*WHAT YOU ARE ASKED TO DO*
Copy each line from the entries that the word "constructor" appears in.

** Opening INFORMATION SUPPLIED block **

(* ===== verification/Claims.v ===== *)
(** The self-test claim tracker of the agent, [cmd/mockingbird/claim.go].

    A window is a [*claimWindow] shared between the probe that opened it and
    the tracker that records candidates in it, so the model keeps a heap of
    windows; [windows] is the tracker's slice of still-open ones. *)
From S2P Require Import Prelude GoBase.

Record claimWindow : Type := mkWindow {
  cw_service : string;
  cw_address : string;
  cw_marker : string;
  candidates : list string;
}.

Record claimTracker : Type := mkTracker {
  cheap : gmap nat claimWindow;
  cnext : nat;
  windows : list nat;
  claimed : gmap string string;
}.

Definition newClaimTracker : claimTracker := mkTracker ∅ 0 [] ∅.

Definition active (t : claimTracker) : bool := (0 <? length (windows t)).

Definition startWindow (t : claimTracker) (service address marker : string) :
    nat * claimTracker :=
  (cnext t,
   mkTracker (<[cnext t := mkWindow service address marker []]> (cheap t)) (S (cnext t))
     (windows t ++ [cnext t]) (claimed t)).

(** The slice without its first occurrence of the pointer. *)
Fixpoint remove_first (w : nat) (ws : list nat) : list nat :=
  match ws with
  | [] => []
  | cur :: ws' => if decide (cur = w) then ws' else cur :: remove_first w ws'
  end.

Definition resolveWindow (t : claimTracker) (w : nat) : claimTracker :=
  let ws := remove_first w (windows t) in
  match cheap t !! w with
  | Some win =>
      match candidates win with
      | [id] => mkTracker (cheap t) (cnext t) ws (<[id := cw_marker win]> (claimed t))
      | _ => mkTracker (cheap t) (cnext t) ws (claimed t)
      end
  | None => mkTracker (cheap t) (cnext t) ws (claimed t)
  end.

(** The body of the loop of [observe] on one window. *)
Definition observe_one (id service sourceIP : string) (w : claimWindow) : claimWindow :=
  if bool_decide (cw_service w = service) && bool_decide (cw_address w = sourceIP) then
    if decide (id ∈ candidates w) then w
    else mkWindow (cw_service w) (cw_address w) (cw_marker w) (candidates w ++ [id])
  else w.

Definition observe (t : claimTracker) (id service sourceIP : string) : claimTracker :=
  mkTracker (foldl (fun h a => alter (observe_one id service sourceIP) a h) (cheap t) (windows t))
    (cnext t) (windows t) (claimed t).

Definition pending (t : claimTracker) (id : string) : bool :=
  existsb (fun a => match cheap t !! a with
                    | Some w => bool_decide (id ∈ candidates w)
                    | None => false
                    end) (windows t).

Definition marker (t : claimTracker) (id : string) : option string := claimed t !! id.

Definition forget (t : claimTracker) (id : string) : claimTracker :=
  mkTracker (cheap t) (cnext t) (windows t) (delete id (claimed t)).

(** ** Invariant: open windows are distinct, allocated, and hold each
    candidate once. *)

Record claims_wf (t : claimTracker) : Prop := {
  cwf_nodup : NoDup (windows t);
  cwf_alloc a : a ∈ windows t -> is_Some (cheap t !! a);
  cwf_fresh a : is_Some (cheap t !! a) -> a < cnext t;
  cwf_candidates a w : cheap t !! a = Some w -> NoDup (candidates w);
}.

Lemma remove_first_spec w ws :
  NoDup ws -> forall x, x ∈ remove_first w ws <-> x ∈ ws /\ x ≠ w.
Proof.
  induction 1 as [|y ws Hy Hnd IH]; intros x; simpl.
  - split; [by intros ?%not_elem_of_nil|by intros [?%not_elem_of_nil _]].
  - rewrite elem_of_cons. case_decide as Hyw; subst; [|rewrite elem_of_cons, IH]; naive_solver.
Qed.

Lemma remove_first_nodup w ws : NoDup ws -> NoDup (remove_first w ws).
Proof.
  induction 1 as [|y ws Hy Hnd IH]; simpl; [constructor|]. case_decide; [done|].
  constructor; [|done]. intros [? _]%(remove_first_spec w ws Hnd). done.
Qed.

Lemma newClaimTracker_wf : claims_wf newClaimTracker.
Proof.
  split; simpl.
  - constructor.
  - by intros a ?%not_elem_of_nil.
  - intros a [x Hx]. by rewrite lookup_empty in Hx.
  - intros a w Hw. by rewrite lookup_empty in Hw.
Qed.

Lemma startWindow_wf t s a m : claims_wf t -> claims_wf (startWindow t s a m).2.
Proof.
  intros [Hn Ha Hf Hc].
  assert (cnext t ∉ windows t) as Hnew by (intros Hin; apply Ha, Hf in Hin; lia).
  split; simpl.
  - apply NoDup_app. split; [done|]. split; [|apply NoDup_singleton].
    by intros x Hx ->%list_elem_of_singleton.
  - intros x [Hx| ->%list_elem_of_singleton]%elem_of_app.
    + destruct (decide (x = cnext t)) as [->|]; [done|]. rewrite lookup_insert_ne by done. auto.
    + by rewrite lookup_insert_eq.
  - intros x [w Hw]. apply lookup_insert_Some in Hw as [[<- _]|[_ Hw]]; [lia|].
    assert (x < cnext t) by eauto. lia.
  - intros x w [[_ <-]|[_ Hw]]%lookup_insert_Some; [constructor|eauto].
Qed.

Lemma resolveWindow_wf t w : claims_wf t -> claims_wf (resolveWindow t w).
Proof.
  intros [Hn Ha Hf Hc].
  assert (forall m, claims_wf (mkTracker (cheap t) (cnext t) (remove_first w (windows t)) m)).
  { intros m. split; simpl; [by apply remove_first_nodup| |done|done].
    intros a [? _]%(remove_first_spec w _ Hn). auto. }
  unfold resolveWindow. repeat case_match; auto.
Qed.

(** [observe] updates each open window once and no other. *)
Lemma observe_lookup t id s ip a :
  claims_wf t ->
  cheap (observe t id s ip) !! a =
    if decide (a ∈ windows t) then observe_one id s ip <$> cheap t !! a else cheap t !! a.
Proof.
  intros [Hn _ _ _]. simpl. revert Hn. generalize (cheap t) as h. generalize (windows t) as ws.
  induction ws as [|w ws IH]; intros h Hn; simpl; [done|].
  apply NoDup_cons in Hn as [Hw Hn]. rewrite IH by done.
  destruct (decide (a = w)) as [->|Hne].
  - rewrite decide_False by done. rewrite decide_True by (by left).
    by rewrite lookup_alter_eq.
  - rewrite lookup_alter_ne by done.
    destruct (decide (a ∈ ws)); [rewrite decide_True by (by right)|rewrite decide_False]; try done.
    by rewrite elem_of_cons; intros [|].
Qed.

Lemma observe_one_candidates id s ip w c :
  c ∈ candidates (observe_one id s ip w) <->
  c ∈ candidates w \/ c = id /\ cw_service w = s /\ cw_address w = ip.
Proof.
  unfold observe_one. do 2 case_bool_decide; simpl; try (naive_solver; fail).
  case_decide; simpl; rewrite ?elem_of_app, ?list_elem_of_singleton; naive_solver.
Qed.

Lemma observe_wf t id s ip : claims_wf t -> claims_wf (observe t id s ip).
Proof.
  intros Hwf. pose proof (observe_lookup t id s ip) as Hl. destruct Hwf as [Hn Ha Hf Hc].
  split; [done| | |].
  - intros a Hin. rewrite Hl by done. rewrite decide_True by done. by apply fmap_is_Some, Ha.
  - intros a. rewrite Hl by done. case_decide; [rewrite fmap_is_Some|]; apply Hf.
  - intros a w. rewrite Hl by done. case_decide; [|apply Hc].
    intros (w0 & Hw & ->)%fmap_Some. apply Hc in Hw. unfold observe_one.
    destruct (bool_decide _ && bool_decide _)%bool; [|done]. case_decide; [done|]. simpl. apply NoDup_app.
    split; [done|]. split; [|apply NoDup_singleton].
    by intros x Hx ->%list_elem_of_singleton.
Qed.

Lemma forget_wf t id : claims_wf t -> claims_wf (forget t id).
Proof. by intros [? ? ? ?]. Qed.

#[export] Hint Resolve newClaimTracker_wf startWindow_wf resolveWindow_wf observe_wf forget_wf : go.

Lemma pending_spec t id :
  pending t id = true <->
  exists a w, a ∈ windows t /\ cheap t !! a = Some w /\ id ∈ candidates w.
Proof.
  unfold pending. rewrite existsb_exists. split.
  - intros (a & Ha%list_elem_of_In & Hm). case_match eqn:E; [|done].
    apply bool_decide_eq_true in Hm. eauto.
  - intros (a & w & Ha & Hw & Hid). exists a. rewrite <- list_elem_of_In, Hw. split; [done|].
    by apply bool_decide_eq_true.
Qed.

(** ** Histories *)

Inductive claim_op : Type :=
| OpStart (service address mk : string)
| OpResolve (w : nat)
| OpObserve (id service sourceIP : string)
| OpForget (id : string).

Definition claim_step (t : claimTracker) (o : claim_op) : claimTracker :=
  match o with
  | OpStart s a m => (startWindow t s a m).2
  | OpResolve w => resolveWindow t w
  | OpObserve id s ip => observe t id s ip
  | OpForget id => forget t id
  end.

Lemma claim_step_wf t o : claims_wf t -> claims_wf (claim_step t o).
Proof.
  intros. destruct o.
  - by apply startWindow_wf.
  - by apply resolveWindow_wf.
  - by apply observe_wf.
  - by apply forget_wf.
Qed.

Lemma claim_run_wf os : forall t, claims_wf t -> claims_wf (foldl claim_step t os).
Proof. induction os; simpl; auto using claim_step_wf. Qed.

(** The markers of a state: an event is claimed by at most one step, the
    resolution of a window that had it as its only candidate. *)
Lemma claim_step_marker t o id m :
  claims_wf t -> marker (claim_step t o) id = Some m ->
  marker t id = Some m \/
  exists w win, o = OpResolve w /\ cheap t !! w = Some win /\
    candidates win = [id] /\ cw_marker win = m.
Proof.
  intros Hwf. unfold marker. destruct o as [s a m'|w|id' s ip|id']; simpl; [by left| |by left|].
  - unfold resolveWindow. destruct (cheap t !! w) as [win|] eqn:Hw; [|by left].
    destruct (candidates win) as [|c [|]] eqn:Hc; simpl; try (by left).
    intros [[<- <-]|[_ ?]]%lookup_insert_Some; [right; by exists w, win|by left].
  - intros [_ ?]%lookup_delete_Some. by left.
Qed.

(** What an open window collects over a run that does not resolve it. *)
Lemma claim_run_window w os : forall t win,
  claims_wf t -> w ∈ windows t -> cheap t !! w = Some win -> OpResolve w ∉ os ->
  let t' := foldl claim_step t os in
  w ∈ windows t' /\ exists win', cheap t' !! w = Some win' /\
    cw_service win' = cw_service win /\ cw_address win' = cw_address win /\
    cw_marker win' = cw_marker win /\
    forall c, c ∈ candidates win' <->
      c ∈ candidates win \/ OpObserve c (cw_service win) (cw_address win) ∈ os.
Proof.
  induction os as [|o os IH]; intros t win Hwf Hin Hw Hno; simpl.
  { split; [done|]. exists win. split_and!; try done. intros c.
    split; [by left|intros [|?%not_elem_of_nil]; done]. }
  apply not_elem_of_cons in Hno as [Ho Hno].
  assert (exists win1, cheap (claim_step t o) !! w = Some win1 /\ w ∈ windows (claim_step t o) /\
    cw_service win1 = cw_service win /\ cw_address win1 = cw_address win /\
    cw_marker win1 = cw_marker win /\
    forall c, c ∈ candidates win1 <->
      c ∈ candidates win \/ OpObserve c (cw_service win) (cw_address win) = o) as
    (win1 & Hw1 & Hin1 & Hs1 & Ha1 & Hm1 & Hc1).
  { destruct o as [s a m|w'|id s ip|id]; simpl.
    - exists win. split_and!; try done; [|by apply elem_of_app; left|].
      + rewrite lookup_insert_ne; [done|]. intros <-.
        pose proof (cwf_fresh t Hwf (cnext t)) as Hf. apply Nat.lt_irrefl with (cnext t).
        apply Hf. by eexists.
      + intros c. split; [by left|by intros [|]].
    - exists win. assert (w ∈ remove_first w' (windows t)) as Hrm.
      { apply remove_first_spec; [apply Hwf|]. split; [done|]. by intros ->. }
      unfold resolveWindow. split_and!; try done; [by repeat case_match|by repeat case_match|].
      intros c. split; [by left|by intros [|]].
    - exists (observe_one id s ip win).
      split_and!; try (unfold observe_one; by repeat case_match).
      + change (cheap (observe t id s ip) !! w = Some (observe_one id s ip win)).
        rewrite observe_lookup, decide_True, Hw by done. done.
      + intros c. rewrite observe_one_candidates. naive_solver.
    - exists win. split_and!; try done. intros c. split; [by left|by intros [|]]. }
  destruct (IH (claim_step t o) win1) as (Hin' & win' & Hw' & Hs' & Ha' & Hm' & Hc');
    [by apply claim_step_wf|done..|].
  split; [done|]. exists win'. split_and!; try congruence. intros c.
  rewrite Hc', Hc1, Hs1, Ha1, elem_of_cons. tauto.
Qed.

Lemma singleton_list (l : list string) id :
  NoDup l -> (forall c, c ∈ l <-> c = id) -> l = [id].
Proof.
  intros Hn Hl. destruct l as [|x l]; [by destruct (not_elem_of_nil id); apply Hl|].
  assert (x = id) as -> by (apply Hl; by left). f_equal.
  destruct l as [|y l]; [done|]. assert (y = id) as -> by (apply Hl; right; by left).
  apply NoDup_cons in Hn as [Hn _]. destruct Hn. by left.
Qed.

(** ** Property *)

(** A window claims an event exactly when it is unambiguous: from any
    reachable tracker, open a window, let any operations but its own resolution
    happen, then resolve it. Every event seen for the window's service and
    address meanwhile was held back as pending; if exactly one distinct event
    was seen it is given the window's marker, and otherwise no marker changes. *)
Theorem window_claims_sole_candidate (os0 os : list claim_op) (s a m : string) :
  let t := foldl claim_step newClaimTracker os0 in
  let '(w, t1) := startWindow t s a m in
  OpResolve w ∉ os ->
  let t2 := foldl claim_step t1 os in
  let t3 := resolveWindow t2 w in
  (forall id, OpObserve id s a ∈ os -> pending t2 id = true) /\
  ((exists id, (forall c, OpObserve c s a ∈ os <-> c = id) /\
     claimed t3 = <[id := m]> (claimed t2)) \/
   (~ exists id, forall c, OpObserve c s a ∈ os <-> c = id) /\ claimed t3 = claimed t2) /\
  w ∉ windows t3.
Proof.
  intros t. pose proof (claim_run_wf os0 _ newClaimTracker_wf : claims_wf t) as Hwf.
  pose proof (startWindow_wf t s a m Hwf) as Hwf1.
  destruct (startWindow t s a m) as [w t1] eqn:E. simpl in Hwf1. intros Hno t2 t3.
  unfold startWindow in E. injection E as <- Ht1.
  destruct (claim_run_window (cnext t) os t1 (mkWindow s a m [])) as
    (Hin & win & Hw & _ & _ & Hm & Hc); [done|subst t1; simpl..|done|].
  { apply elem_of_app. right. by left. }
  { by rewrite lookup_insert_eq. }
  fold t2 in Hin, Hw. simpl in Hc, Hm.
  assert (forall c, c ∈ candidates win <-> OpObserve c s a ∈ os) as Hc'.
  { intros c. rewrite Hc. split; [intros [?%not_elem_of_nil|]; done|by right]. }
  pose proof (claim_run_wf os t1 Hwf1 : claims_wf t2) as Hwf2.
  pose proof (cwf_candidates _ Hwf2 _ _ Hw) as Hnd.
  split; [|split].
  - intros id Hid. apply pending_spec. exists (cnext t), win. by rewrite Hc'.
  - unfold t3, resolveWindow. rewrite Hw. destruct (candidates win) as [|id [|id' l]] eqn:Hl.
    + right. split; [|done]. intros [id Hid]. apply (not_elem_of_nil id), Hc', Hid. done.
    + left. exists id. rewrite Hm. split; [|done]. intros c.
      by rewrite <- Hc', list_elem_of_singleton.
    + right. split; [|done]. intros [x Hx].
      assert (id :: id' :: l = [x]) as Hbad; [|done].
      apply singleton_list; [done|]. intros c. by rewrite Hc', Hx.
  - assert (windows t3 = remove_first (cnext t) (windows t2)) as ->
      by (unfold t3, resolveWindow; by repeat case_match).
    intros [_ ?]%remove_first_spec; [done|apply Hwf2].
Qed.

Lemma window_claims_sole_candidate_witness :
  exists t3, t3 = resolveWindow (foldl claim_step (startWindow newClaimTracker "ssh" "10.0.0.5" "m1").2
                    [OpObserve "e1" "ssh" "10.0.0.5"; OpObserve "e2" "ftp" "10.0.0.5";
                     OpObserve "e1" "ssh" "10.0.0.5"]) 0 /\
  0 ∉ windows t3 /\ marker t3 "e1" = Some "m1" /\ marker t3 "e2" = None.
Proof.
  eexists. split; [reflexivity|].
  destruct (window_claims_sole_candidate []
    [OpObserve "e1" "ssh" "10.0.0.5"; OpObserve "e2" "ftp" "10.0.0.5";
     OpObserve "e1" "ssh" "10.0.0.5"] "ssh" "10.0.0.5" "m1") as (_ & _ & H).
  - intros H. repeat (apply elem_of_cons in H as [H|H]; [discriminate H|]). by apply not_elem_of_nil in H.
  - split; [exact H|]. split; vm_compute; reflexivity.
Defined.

** Closing INFORMATION SUPPLIED block **
** Opening INFORMATION SUPPLIED block **

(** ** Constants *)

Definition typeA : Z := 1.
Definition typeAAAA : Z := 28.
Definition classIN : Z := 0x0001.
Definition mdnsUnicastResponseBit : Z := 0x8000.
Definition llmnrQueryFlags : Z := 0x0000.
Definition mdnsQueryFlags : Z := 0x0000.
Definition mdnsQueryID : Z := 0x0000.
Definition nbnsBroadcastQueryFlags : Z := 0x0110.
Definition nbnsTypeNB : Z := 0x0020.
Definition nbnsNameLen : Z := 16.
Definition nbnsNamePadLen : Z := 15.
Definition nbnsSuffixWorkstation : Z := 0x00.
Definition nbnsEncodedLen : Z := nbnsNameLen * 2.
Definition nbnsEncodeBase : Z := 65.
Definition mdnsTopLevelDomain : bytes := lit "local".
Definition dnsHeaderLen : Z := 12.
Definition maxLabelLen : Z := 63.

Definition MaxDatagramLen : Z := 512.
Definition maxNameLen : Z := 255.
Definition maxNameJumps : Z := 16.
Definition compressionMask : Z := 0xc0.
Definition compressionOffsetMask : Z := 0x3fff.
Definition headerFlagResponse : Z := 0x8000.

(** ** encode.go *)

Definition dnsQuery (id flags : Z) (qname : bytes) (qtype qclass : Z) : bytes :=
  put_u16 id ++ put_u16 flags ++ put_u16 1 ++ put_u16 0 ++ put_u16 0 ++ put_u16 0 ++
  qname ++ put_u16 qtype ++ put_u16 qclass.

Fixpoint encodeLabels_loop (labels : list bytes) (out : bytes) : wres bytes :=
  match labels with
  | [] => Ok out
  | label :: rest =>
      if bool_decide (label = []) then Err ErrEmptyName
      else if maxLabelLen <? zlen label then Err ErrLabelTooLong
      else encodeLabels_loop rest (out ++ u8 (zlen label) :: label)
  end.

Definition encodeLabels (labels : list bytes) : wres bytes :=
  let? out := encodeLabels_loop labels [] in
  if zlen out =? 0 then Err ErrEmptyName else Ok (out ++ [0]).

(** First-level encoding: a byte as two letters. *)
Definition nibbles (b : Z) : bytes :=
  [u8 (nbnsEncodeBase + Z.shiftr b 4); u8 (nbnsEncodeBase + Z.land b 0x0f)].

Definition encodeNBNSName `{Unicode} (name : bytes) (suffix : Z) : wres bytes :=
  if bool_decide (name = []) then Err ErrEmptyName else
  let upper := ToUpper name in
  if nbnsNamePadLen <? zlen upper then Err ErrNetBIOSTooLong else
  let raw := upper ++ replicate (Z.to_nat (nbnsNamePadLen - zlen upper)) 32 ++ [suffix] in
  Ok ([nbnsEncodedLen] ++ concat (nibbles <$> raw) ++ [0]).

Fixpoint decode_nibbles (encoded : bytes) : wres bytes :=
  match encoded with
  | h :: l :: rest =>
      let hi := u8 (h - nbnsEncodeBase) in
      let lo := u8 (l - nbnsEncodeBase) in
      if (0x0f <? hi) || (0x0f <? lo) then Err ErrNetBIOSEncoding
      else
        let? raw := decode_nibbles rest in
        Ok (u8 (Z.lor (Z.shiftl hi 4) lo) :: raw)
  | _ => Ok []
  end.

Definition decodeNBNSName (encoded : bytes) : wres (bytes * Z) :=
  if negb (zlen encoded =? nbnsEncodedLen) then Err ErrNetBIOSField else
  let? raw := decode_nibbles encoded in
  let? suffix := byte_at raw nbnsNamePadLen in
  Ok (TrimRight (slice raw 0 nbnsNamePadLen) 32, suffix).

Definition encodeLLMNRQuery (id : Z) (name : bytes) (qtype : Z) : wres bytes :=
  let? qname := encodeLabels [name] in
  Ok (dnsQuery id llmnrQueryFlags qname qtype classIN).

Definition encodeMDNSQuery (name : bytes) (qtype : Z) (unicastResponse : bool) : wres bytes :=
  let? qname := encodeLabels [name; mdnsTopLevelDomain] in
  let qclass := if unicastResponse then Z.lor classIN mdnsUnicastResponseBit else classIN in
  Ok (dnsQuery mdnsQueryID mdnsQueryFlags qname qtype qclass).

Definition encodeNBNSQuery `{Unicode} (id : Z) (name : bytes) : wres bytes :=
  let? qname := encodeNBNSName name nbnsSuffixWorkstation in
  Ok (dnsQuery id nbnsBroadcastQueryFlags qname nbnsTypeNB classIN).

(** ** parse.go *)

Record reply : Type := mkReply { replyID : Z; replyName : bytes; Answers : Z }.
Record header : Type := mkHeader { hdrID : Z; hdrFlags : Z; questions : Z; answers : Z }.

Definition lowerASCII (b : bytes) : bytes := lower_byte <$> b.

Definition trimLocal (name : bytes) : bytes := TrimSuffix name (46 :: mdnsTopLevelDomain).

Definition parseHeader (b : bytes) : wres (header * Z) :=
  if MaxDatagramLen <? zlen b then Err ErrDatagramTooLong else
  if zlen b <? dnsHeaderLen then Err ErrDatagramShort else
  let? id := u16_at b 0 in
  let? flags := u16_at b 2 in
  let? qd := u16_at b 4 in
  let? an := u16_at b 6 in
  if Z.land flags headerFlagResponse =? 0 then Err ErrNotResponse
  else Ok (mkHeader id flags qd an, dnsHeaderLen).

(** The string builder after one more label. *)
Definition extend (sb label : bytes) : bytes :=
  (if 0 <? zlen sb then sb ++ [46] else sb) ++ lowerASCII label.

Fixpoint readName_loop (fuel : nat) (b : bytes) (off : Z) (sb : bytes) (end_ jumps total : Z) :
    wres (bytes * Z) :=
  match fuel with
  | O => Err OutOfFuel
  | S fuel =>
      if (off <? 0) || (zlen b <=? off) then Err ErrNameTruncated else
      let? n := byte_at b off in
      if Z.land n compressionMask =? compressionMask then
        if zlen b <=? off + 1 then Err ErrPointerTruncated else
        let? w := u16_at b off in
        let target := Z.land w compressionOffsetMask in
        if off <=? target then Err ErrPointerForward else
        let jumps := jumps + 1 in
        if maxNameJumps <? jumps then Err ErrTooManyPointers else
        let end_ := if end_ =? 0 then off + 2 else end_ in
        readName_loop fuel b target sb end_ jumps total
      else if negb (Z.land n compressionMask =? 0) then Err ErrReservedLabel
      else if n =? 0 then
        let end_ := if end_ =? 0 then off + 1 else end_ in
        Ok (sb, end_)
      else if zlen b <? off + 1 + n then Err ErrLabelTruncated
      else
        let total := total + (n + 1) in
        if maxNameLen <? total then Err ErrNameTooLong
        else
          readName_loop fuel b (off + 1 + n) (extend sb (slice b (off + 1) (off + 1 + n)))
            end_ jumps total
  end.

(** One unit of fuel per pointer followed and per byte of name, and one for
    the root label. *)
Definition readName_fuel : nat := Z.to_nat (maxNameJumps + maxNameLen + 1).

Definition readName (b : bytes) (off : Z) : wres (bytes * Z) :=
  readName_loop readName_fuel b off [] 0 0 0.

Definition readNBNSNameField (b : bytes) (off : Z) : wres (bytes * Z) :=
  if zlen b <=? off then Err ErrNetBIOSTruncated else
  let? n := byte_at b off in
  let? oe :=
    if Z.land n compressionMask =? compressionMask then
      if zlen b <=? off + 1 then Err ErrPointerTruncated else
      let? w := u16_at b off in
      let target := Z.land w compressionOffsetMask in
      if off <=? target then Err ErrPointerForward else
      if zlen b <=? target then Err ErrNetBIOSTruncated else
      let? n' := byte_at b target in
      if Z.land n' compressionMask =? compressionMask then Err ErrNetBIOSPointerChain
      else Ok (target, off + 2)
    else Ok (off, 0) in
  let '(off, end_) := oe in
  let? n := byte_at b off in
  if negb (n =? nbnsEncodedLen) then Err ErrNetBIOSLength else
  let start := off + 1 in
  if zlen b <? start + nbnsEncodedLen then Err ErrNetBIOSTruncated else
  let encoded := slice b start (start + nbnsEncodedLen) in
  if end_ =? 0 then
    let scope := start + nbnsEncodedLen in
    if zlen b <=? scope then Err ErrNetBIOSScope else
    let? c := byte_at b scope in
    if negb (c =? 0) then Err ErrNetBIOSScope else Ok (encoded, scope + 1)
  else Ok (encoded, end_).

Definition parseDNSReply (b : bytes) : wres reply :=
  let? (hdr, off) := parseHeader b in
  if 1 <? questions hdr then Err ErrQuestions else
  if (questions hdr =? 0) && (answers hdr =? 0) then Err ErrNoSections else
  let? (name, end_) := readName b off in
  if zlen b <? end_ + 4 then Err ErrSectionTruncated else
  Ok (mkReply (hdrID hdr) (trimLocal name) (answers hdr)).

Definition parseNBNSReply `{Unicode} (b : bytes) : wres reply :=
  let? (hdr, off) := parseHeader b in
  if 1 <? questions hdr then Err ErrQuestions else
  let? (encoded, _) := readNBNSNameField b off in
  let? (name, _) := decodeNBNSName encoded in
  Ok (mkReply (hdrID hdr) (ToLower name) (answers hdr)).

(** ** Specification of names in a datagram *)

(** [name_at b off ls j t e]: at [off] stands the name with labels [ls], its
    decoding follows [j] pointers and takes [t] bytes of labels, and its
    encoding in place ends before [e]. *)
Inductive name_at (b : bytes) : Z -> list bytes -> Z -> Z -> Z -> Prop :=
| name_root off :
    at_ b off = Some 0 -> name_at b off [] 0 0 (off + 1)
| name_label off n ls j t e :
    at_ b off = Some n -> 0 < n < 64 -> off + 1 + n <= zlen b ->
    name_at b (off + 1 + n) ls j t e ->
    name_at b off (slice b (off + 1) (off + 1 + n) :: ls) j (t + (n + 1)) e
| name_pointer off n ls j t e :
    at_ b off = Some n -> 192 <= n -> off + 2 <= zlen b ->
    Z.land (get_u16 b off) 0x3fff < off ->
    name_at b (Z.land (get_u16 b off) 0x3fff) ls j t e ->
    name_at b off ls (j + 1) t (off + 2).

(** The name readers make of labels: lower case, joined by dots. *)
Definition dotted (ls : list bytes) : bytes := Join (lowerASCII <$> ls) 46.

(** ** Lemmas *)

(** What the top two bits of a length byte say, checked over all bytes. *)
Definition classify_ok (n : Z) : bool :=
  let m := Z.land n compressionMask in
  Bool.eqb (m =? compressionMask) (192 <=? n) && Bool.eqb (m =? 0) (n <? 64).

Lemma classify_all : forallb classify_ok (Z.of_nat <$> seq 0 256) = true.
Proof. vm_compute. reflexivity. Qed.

** Closing INFORMATION SUPPLIED block **

*RESPONSE AREA*
  induction 1 as [|y ws Hy Hnd IH]; simpl; [constructor|]. case_decide; [done|].
  constructor; [|done]. intros [? _]%(remove_first_spec w ws Hnd). done.
  - constructor.
  - intros x w [[_ <-]|[_ Hw]]%lookup_insert_Some; [constructor|eauto].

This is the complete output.